Return every line from the one with "Py A) (handler" through the one with "(** ** The decoding interface of the models", inclusive, exactly as it appears below.

Segment Start: DATASET CONTENT

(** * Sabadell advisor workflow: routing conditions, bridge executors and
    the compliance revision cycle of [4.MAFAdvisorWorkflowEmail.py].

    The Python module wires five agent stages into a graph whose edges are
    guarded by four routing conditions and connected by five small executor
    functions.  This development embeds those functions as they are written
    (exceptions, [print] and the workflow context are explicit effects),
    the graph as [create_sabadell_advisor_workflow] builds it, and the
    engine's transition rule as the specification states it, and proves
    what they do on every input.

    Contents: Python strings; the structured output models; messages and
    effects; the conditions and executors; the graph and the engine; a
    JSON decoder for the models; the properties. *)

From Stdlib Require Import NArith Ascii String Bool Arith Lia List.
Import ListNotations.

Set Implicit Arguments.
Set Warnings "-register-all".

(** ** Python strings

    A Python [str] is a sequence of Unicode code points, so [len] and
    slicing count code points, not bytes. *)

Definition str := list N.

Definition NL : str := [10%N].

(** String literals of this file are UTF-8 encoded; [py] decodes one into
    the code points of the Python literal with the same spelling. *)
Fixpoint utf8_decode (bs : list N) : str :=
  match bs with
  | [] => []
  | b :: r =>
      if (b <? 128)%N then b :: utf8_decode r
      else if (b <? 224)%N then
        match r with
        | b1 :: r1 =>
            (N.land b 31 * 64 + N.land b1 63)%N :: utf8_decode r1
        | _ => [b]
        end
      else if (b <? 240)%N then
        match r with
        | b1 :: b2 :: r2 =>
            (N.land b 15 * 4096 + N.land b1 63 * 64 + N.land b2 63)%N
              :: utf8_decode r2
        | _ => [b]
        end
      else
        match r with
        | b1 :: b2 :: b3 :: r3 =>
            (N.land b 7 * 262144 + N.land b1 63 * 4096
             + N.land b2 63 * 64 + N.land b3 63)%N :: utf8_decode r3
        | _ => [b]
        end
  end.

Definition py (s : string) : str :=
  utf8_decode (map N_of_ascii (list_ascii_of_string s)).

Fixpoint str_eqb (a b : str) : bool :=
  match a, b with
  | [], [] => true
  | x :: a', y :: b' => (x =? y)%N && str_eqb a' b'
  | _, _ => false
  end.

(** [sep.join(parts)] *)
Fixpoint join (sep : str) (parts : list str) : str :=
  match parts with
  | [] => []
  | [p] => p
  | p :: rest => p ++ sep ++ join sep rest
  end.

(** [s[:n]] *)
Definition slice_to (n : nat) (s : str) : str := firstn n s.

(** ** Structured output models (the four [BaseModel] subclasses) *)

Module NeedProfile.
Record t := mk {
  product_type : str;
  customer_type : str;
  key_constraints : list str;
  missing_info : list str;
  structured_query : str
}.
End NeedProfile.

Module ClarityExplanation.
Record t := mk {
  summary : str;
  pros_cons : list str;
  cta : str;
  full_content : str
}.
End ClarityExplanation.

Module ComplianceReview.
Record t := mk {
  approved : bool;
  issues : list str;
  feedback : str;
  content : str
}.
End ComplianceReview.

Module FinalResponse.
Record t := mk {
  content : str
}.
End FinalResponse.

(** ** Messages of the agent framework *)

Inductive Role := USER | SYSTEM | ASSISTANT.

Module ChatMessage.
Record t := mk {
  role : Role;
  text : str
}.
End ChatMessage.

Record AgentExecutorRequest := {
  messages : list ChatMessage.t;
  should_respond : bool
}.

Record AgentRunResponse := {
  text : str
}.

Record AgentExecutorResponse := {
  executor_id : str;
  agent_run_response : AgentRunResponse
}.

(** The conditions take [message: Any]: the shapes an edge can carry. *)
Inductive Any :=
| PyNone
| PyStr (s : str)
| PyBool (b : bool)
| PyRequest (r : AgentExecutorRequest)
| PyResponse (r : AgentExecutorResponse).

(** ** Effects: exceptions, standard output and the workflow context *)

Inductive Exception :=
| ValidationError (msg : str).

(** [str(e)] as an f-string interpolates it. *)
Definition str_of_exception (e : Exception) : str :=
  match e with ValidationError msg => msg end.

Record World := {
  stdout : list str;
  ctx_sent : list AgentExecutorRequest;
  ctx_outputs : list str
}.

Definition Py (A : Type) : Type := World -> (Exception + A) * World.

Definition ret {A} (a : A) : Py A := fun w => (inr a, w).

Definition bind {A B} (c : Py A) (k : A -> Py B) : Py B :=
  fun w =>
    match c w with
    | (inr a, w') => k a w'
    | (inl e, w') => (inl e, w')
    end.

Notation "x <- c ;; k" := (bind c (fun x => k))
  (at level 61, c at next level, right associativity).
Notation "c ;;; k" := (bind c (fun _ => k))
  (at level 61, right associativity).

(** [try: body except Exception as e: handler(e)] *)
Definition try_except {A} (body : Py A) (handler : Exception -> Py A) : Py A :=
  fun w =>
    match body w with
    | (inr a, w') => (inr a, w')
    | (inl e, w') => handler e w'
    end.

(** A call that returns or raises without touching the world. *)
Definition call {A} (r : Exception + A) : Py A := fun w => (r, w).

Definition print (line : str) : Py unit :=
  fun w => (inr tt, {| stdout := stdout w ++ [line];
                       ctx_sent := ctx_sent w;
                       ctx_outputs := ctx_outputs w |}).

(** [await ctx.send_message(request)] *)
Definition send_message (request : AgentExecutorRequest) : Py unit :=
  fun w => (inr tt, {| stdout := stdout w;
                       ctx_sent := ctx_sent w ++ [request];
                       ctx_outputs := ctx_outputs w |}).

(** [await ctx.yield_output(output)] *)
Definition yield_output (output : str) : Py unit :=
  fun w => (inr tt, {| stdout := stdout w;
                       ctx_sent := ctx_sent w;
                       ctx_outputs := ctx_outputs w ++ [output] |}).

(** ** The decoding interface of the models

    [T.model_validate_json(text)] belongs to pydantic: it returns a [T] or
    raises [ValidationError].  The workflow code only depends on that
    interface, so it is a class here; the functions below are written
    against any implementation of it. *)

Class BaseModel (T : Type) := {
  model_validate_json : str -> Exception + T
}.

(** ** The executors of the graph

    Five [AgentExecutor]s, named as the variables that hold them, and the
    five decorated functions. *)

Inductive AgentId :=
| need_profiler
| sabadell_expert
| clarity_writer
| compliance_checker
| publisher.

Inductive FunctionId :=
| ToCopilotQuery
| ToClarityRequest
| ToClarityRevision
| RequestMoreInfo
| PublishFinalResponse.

Segment End: DATASET CONTENT

» **TASK OUTPUT**:
Definition try_except {A} (body : Py A) (handler : Exception -> Py A) : Py A :=
  fun w =>
    match body w with
    | (inr a, w') => (inr a, w')
    | (inl e, w') => handler e w'
    end.

(** A call that returns or raises without touching the world. *)
Definition call {A} (r : Exception + A) : Py A := fun w => (r, w).

Definition print (line : str) : Py unit :=
  fun w => (inr tt, {| stdout := stdout w ++ [line];
                       ctx_sent := ctx_sent w;
                       ctx_outputs := ctx_outputs w |}).

(** [await ctx.send_message(request)] *)
Definition send_message (request : AgentExecutorRequest) : Py unit :=
  fun w => (inr tt, {| stdout := stdout w;
                       ctx_sent := ctx_sent w ++ [request];
                       ctx_outputs := ctx_outputs w |}).

(** [await ctx.yield_output(output)] *)
Definition yield_output (output : str) : Py unit :=
  fun w => (inr tt, {| stdout := stdout w;
                       ctx_sent := ctx_sent w;
                       ctx_outputs := ctx_outputs w ++ [output] |}).

(** ** The decoding interface of the models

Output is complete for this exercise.